- Latest data shows economic growth hit across the globe
- In India, both manufacturing and services continue in contraction mode
- Some like Deepak Parekh expect sharp recovery; GST collections at 95% of the pre-COVID average
- Monsoons somewhat below normal in July, expected to be normal in August
- A quarter of returned migrants looking for job opportunities in rural areas
- Average bank balances in PMJDY accounts have increased, expected to fall till harvest season
- Government focused on eliminating DBT transaction failures
Each country is choosing its own strategy to combat the virus, but lockdown or no lockdown, economies worldwide
are spiralling downwards, as the pandemic refuses to show signs of an end. In July, India’s IHS Markit Manufacturing PMI
contracted for the fourth straight month, while the Services PMI continued its contraction streak since March. Despite the negative growth estimated this year, some are optimistic of a sharp recovery – Deepak Parekh
points to factors such as lower unemployment rates compared to May peak, higher e-toll and e-way bill collections, GST collections back to Rs. 90,000 crore levels etc. Hope is pinned on rural India for bailing the economy out, as indicated by
good monsoon, higher tractor and seed sales, highest ever MGNREGA wages, higher MSPs and procurement, government stimulus etc.

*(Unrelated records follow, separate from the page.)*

(** ** A watcher that makes itself dirty again *)

Lemma replicate_snoc (n : nat) (x : nat) : replicate n x ++ [x] = replicate (S n) x.
Proof. induction n as [|n IH]; simpl; [done|]. by rewrite IH. Qed.

Lemma lookup_replicate_last (n : nat) (x : nat) : replicate (S n) x !! n = Some x.
Proof. apply lookup_replicate_2. lia. Qed.

Lemma queue_of_upd_circular u f s : queue_of u (upd_circular f s) = queue_of u s.
Proof. by destruct u. Qed.

Lemma queue_of_upd_log u f s : queue_of u (upd_log f s) = queue_of u s.
Proof. by destruct u. Qed.

Section Runaway.
Variable exec : script -> M value.
Variable fuel : nat.
Variable Inv : World -> Prop.
Variable user : bool.
Variable w : nat.

(** Counting a run keeps [Inv]; a run of [w], made as the loop makes it,
    returns with [w] appended to its queue and nothing else changed in the
    batcher. *)
Hypothesis I_count : forall s f, Inv s -> Inv (upd_circular f s).
Hypothesis run_requeues :
  forall s, Inv s ->
    exists s', Watcher_run exec fuel w (upd_has (fun m => delete w m) s) = Ok tt s'
      /\ Inv s'
      /\ queue_of user s' = queue_of user s ++ [w]
      /\ queue_of (negb user) s' = queue_of (negb user) s
      /\ config s' = config s
      /\ circular s' = circular s.

Lemma spinning_production n i cfg s :
  cfg_dev cfg = false -> spinning Inv user w i cfg s ->
  runBatcherQueue_from exec fuel n user i s = OutOfFuel.
Proof.
  intros Hdev. revert i s. induction n as [|n IH]; intros i s [HI Hq Ho Hc Hn]; [done|].
  simpl. unfold bind at 1, gets at 1. rewrite Hq, lookup_replicate_last.
  unfold bind at 1, modify at 1.
  destruct (run_requeues s HI) as (s' & E & HI' & Hq' & Ho' & Hc' & Hn').
  unfold bind at 1. rewrite E. unfold bind at 1, gets at 1.
  rewrite Hc', Hc, Hdev. apply (IH (S i)).
  constructor; try done.
  - by rewrite Hq', Hq, replicate_snoc.
  - by rewrite Ho'.
  - congruence.
  - intros H. congruence.
Qed.

Lemma spinning_development k : forall i cfg s n,
  cfg_dev cfg = true -> cfg_maxUpdateCount cfg = i + k -> k < n ->
  spinning Inv user w i cfg s ->
  exists s', runBatcherQueue_from exec fuel n user i s = Ok tt s'
    /\ circular s' !! w = Some (S (cfg_maxUpdateCount cfg))
    /\ last (log s') = Some (EvWarn w)
    /\ queue_of (negb user) s' = []
    /\ config s' = cfg.
Proof.
  induction k as [|k IH]; intros i cfg s n Hdev Hmax Hn [HI Hq Ho Hc Hcount];
    (destruct n as [|n]; [lia|]);
    simpl; unfold bind at 1, gets at 1; rewrite Hq, lookup_replicate_last;
    unfold bind at 1, modify at 1;
    destruct (run_requeues s HI) as (s' & E & HI' & Hq' & Ho' & Hc' & Hn');
    unfold bind at 1; rewrite E; unfold bind at 1, gets at 1;
    rewrite Hc', Hc, Hdev;
    unfold bind at 1, modify at 1; unfold bind at 1, gets at 1;
    rewrite Hmax; simpl; rewrite lookup_insert_eq; simpl;
    rewrite Hn', (Hcount Hdev).
  - rewrite (bool_decide_eq_true_2 (i + 0 < i + 1)) by lia. unfold emit, modify.
    eexists. split; [done|]. simpl. rewrite lookup_insert_eq.
    split; [rewrite Hn', (Hcount Hdev); f_equal; lia|]. split; [by rewrite last_snoc|].
    split; [by rewrite queue_of_upd_log, queue_of_upd_circular, Ho', Ho | simpl; congruence].
  - rewrite (bool_decide_eq_false_2 (i + S k < i + 1)) by lia.
    match goal with |- context [runBatcherQueue_from _ _ _ _ _ ?s1] =>
      destruct (IH (S i) cfg s1 n Hdev) as (s2 & E2 & H2); [lia | lia | |] end.
    + constructor.
      * by apply I_count.
      * by rewrite queue_of_upd_circular, Hq', Hq, replicate_snoc.
      * by rewrite queue_of_upd_circular, Ho', Ho.
      * simpl. congruence.
      * intros _. simpl. rewrite lookup_insert_eq. simpl. rewrite Hn', (Hcount Hdev). lia.
    + exists s2. split; [done|]. rewrite Hmax in H2. exact H2.
Qed.

Lemma runBatcherQueue_empty n u s :
  0 < n -> queue_of u s = [] -> runBatcherQueue exec fuel n u s = Ok tt s.
Proof.
  intros Hn Hq. destruct n; [lia|]. unfold runBatcherQueue. simpl.
  unfold bind at 1. unfold bind at 1, gets at 1. rewrite Hq. simpl.
  unfold ret, modify. f_equal.
  destruct s, u; simpl in *; by subst.
Qed.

However, even as positive datapoints are coming through from the rural economy, the pandemic is leaving a deep and long-lasting impact on the incomes of vulnerable segments. A collaborative study by Aga Khan Rural Support Programme India and others
showed that more than one-fourth migrants were still looking for work in their villages, and rural households are facing severe financial distress although the grain availability from the Public Distribution system had improved. Schemes announced by the government do take time to reach the beneficiaries, for example, while banks have sanctioned loans under the ECGLS to 39.67 lakh MSME accounts, just around 55% were disbursed as of August
3rd. A study by Dalberg
of government entitlements to low-income households, covering the period till early-June, shows up some of the challenges in delivery. PMJDY accounts
have now crossed 40 crore and Anand Raman has an excellent graph
on the average balance over time, clearly the Pradhan Mantri Garib Kalyan Yojana has brought more into the banking system. However, while the initial rise in account balances was surprising, it is likely that average account balances will fall till the harvesting season begins.
The DBT Mission has been working diligently over the years to clean out the glitches in implementation of government pay-out schemes and Arun Sharma, Director, DBT Mission, Cabinet Secretariat,
has written an honest appraisal of the reasons behind transaction failures. What stands out is that the move towards perfection is driven by concern for the end-user, as he notes,
“Although transaction returns/ failures have reduced significantly over the years due to improvement in payments systems and monitoring, every payment failure is a concern as these payments are meant for the most vulnerable population.”
We can only hope that this concern drives each and every player in the transaction chain to remove their clogs asap and money released by the government reaches the intended beneficiary.
On July 23rd, in an Inclusive Finance India Webinar on “Sustaining the Informal Sector: Building their Financial and Economic Resilience
”, the following recommendations were made: the pandemic has shown the urgent need to focus on basic healthcare and education and our growth model has to be restructured to include these aspects, policy decisions should focus on rural areas to boost the economy, social security programmes should cover the urban poor too, the private sector should be allowed to deliver without regulatory capture, there are massive challenges that call for a proactive, light touch role for the state. (Moderator: Laveesh Bhandari, Indicus Foundation. Panelists: Ajit Pai, Niti Aayog; Shamika Ravi, Brookings India; D. Narendranath, Pradan; Anand Shrivastava, Intercorp Group).